Lemma items_read vs n d k :
  vs <> [] -> Forall reads vs -> Forall literals vs ->
  Forall (fun v => d + depth v <= maxNestingDepth) vs ->
  (2 * length (commas (List.map encode vs)) + 1 <= n)%nat ->
  items n d (commas (List.map encode vs) ++ "]"%char :: k) = Some (List.map scrub vs, k).
Proof.
  revert n. induction vs as [|v vs IH]; [done|]. intros n _ Hr Hl Hd Hn.
  apply Forall_cons in Hr as [Hv Hr]. apply Forall_cons in Hl as [Lv Hl].
  apply Forall_cons in Hd as [Dv Hd]. destruct n as [|n]; [lia|].
  destruct vs as [|v' vs].
  - cbn [List.map commas] in *. cbn [items]. rewrite Hv; [|done|done|right; left; reflexivity|lia].
    reflexivity.
  - cbn [List.map] in *. change (commas (encode v :: ?t :: ?ts)) with
      (encode v ++ ","%char :: commas (t :: ts)) in *.
    rewrite length_app in Hn. cbn [length] in Hn. rewrite <-app_assoc. cbn [app items].
    rewrite Hv; [|done|done|left; reflexivity|lia]. cbn [mbind option_bind].
    change (skip (","%char :: ?l)) with (","%char :: l). cbn iota.
    change (byte "," =? 44) with true. cbn iota. rewrite IH; [reflexivity|done..|lia].
Qed.
Lemma members_read ms n d k :
  ms <> [] -> Forall (fun m => reads m.2) ms -> Forall (fun m => literals m.2) ms ->
  Forall (fun m => d + depth m.2 <= maxNestingDepth) ms ->
  (2 * length (commas (List.map (fun m => encode_string m.1 ++ ":"%char :: encode m.2) ms)) + 1 <= n)%nat ->
  members n d (commas (List.map (fun m => encode_string m.1 ++ ":"%char :: encode m.2) ms) ++ "}"%char :: k)
  = Some (List.map (fun m => (to_valid m.1, scrub m.2)) ms, k).
Proof.
  revert n. induction ms as [|[name v] ms IH]; [done|]. intros n _ Hr Hl Hd Hn.
  apply Forall_cons in Hr as [Hv Hr]. apply Forall_cons in Hl as [Lv Hl].
  apply Forall_cons in Hd as [Dv Hd]. cbn [snd] in *. destruct n as [|n]; [lia|].
  assert (Hstep : forall k', terminator k' -> (2 * length (encode v) <= n)%nat ->
    members (S n) d (encode_string name ++ ":"%char :: encode v ++ k')
    = match skip k' with
      | c :: r => if byte c =? 44
                  then '(ms, r) ← members n d r; Some ((to_valid name, scrub v) :: ms, r)
                  else if byte c =? 125 then Some ([(to_valid name, scrub v)], r) else None
      | [] => None
      end).
  { intros k' Hk' Hn'. unfold encode_string. cbn [app]. rewrite <-app_assoc. cbn [app members].
    change (skip (dquote :: ?l)) with (dquote :: l). cbn iota.
    change (byte dquote =? 34) with true. cbn iota. rewrite string_lit_any. cbn [mbind option_bind].
    change (skip (":"%char :: ?l)) with (":"%char :: l). cbn iota.
    change (byte ":" =? 58) with true. cbn iota. by rewrite Hv. }
  destruct ms as [|m' ms].
  - cbn [List.map commas fst snd] in *. rewrite length_app in Hn. cbn [length] in Hn.
    rewrite <-app_assoc. cbn [app]. rewrite Hstep; [reflexivity|right; right; left; reflexivity|lia].
  - cbn [List.map fst snd] in *. change (commas (?h :: ?t :: ?ts)) with
      (h ++ ","%char :: commas (t :: ts)) in *.
    rewrite !length_app in Hn. cbn [length] in Hn. rewrite <-!app_assoc. cbn [app].
    rewrite Hstep; [|left; reflexivity|lia].
    change (skip (","%char :: ?l)) with (","%char :: l). cbn iota.
    change (byte "," =? 44) with true. cbn iota. rewrite IH; [reflexivity|done..|lia].
Qed.
(* ===== verification/MemoryStore.v ===== *)
(** * The in-memory adapter (internal/store/memory.go)

    The maps of the store, its seed data, the lookups, the searches and the
    reverse search, with the glob compiler.  Every loop over a map is a loop
    over [map_range], so each theorem holds for every iteration order. *)

From stdpp Require Import base tactics option list gmap strings pretty.
From Stdlib Require Import ZArith Lia Ascii.
From S2P Require Import Prelude GoStrings GoTime Config Domain GoRegexp Store.
#[local] Open Scope Z_scope.

Module memory.

(** [MemoryStore] without its lock, which no operation of the model can be
    interrupted under. *)
Record MemoryStore := mkMemoryStore {
  domains : gmap string domain.Domain;
  contacts : gmap string domain.Contact;
  nameservers : gmap string domain.NameServer;
  ipNetworks : gmap string domain.IPNetwork;
  autnums : gmap Z domain.Autnum;
  domainByNS : gmap string (list string);
  domainByEntity : gmap string (list string);
  cacheTTL : Z;
  seeded : bool
}.

(** ** Seed data *)

Definition seed_metadata (now : Time) : domain.Metadata :=
  domain.mkMetadata 1 (time_Add now (-365 * 24 * hour)) now "" "seed" [] [].
Definition active : list domain.Status := [domain.status_of "active"].
Definition no_metadata : domain.Metadata :=
  domain.mkMetadata 0 zero_time zero_time "" "" [] [].

Definition seed_abuse : domain.Contact :=
  domain.mkContact "ABUSE-NAME" [domain.RoleAbuse] active
    (Some (domain.mkVCard "4.0" "Abuse Contact" "" "" None "tel:+1-555-123-4567" ""
             "abuse@example.com" "")) [] "" "" "" [] no_metadata.
Definition seed_registrar_card : domain.VCard :=
  domain.mkVCard "4.0" "Example Registrar Inc." "org" "Example Registrar Inc."
    (Some (domain.mkVCardAddress "US" "" "" "123 Maple Ave" "Los Angeles" "CA" "90210" ""))
    "" "" "" "".
Definition seed_registrar (now : Time) : domain.Contact :=
  domain.mkContact "2" [domain.RoleRegistrar] active (Some seed_registrar_card)
    [domain.mkPublicID "IANA Registrar ID" "2"] "" "2" "https://rdap.example.org/rdap/"
    [seed_abuse] (seed_metadata now).
Definition seed_technical (now : Time) : domain.Contact :=
  domain.mkContact "888" [domain.RoleTechnical] active
    (Some (domain.mkVCard "4.0" "Example Technical Contact" "" "" None "" ""
             "tech@example.com" "")) [] "" "" "" [] (seed_metadata now).
Definition seed_registrant (now : Time) : domain.Contact :=
  domain.mkContact "REG1-NAME" [domain.RoleRegistrant] active
    (Some (domain.mkVCard "4.0" "Example Registrant" "individual" "Example Organization"
             (Some (domain.mkVCardAddress "US" "" "" "123 Elm Street" "Springfield" "IL"
                      "62701" "")) "tel:+1-217-555-0132" "" "registrant@example.com" ""))
    [] "" "" "" [] (seed_metadata now).
Definition seed_ns1 (now : Time) : domain.NameServer :=
  domain.mkNameServer "NS1-NAME" "ns1.example.com" "ns1.example.com" ["8.8.8.8"]
    ["2001:4860:4860::8888"] [domain.status_of "associated"] (seed_metadata now).
Definition seed_ns2 (now : Time) : domain.NameServer :=
  domain.mkNameServer "NS2-NAME" "ns2.example.com" "ns2.example.com" ["1.1.1.1"]
    ["2606:4700:4700::1111"] [domain.status_of "associated"] (seed_metadata now).
Definition seed_domain (now : Time) : domain.Domain :=
  domain.mkDomain "EX1-NAME" "example.com" "example.com" "com" active
    (time_Add now (365 * 24 * hour))
    (<[domain.RoleRegistrant := ["REG1-NAME"]]> (<[domain.RoleTechnical := ["888"]]>
       (<[domain.RoleRegistrar := ["2"]]> ∅)))
    [seed_ns1 now; seed_ns2 now]
    (Some (domain.mkSecureDNS false false None [] [])) "2" (seed_metadata now).
Definition seed_network (now : Time) : domain.IPNetwork :=
  domain.mkIPNetwork "NET-8-8-8-0-24" "8.8.8.0" "8.8.8.255" "v4" ["8.8.8.0/24"] "GOOGLE"
    "ALLOCATED" "US" active "" (seed_metadata now).
Definition seed_autnum (now : Time) : domain.Autnum :=
  domain.mkAutnum "AS15169" 15169 15169 "GOOGLE" "DIRECT ALLOCATION" "US" active
    (seed_metadata now).

(** [m[k] = append(m[k], v)] *)
Definition append_to (k v : string) (m : gmap string (list string)) : gmap string (list string) :=
  <[k := default [] (m !! k) ++ [v]]> m.

Definition seed (now : Time) (s : MemoryStore) : MemoryStore :=
  if seeded s then s
  else mkMemoryStore
    (<["example.com" := seed_domain now]> (domains s))
    (<["REG1-NAME" := seed_registrant now]> (<["888" := seed_technical now]>
       (<["2" := seed_registrar now]> (contacts s))))
    (<["NS2-NAME" := seed_ns2 now]> (<["NS1-NAME" := seed_ns1 now]> (nameservers s)))
    (<["8.8.8.0/24" := seed_network now]> (ipNetworks s))
    (<[15169 := seed_autnum now]> (autnums s))
    (append_to "ns2.example.com" "example.com"
       (append_to "ns1.example.com" "example.com" (domainByNS s)))
    (append_to "REG1-NAME" "example.com" (domainByEntity s))
    (cacheTTL s) true.

(** [time.ParseDuration] is a parameter: only the TTL, which no operation
    reads, depends on it. *)
Definition NewMemoryStore (ParseDuration : string -> result Z) (now : Time)
    (cfg : config.StorageConfig) : MemoryStore :=
  let ttl :=
    if String.eqb (config.CacheTTL cfg) "" then 5 * minute
    else match ParseDuration (config.CacheTTL cfg) with
         | Ok parsed => parsed
         | Err _ => 5 * minute
         end in
  seed now (mkMemoryStore ∅ ∅ ∅ ∅ ∅ ∅ ∅ ttl false).

(** ** The glob compiler *)

Definition compileGlob `{RegexpEngine} (pattern : string) : result regexp :=
  let reStr := "^" +:+ Strings.ReplaceAll (Strings.ReplaceAll pattern "." "\.") "*" ".*"
               +:+ "$" in
  match regexp_Compile reStr with
  | Ok re => Ok re
  | Err err => Err (ErrWrap "invalid pattern: " err)
  end.

(** ** Lookups *)

Section operations.
Context `{UnicodeTables} `{MapRange} `{RegexpEngine}.
Implicit Types s : MemoryStore.

Definition lookup_name (name : string) : string :=
  Strings.ToLower (Strings.TrimSuffix name ".").

Definition LookupDomain s (name : string) : result domain.Domain :=
  let name := lookup_name name in
  match domains s !! name with
  | Some record => Ok record
  | None => Err (ErrText ("domain not found: " +:+ name))
  end.

(** [for _, h := range handles { if c, ok := contacts[h]; ok { acc[h] = c } }] *)
Fixpoint add_resolved {A} (m : gmap string A) (acc : gmap string A) (keys : list string)
    : gmap string A :=
  match keys with
  | [] => acc
  | k :: keys =>
      add_resolved m (match m !! k with Some c => <[k := c]> acc | None => acc end) keys
  end.
(** The loop over the roles of a domain and their handles. *)
Fixpoint add_roles {A} (m : gmap string A) (acc : gmap string A)
    (roles : list (string * list string)) : gmap string A :=
  match roles with
  | [] => acc
  | (_, handles) :: roles => add_roles m (add_resolved m acc handles) roles
  end.

Definition GetDomainAggregate s (name : string) : result domain.DomainAggregate :=
  let name := lookup_name name in
  match domains s !! name with
  | None => Err (ErrText ("domain not found: " +:+ name))
  | Some d =>
      let reg := contacts s !! domain.Registrar d in
      let acc := match reg with Some c => {[domain.Registrar d := c]} | None => ∅ end in
      Ok (domain.mkDomainAggregate d reg
            (add_roles (contacts s) acc (map_range (domain.Contacts d)))
            (add_resolved (nameservers s) ∅
               (domain.ns_Handle <$> domain.Nameservers d)))
  end.

Definition LookupContact s (handle : string) : result domain.Contact :=
  match contacts s !! handle with
  | Some record => Ok record
  | None => Err (ErrText ("entity not found: " +:+ handle))
  end.

Definition names_nameserver (name : string) (n : domain.NameServer) : bool :=
  Strings.EqualFold (domain.ns_LDHName n) name || Strings.EqualFold (domain.ns_UnicodeName n) name.
Definition LookupNameserver s (name : string) : result domain.NameServer :=
  let name := lookup_name name in
  match List.find (names_nameserver name) (map_range (nameservers s)).*2 with
  | Some record => Ok record
  | None => Err (ErrText ("nameserver not found: " +:+ name))
  end.
(* ===== verification/Service.v ===== *)
(** * The query service (internal/service/service.go, extensions.go)

    The layer between the storage boundary and the RDAP wire objects: the
    resolved extension settings, the mappings from domain objects to RDAP
    objects, the lookups and the searches. *)

From stdpp Require Import base tactics option list gmap strings.
From Stdlib Require Import ZArith Lia Ascii.
From S2P Require Import Prelude GoStrings GoTime GoNet Config Domain RdapModels Rdap GoRegexp Store MemoryStore.
#[local] Open Scope Z_scope.

Module service.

------------------------------

How to complete this task:
In the entries above, the lines from the one bearing "if String.eqb (config.CacheTTL" up to and including the one bearing "(** ** The glob compiler *)" should be transcribed exactly; no other line is wanted.

Task response:
    if String.eqb (config.CacheTTL cfg) "" then 5 * minute
    else match ParseDuration (config.CacheTTL cfg) with
         | Ok parsed => parsed
         | Err _ => 5 * minute
         end in
  seed now (mkMemoryStore ∅ ∅ ∅ ∅ ∅ ∅ ∅ ttl false).

(** ** The glob compiler *)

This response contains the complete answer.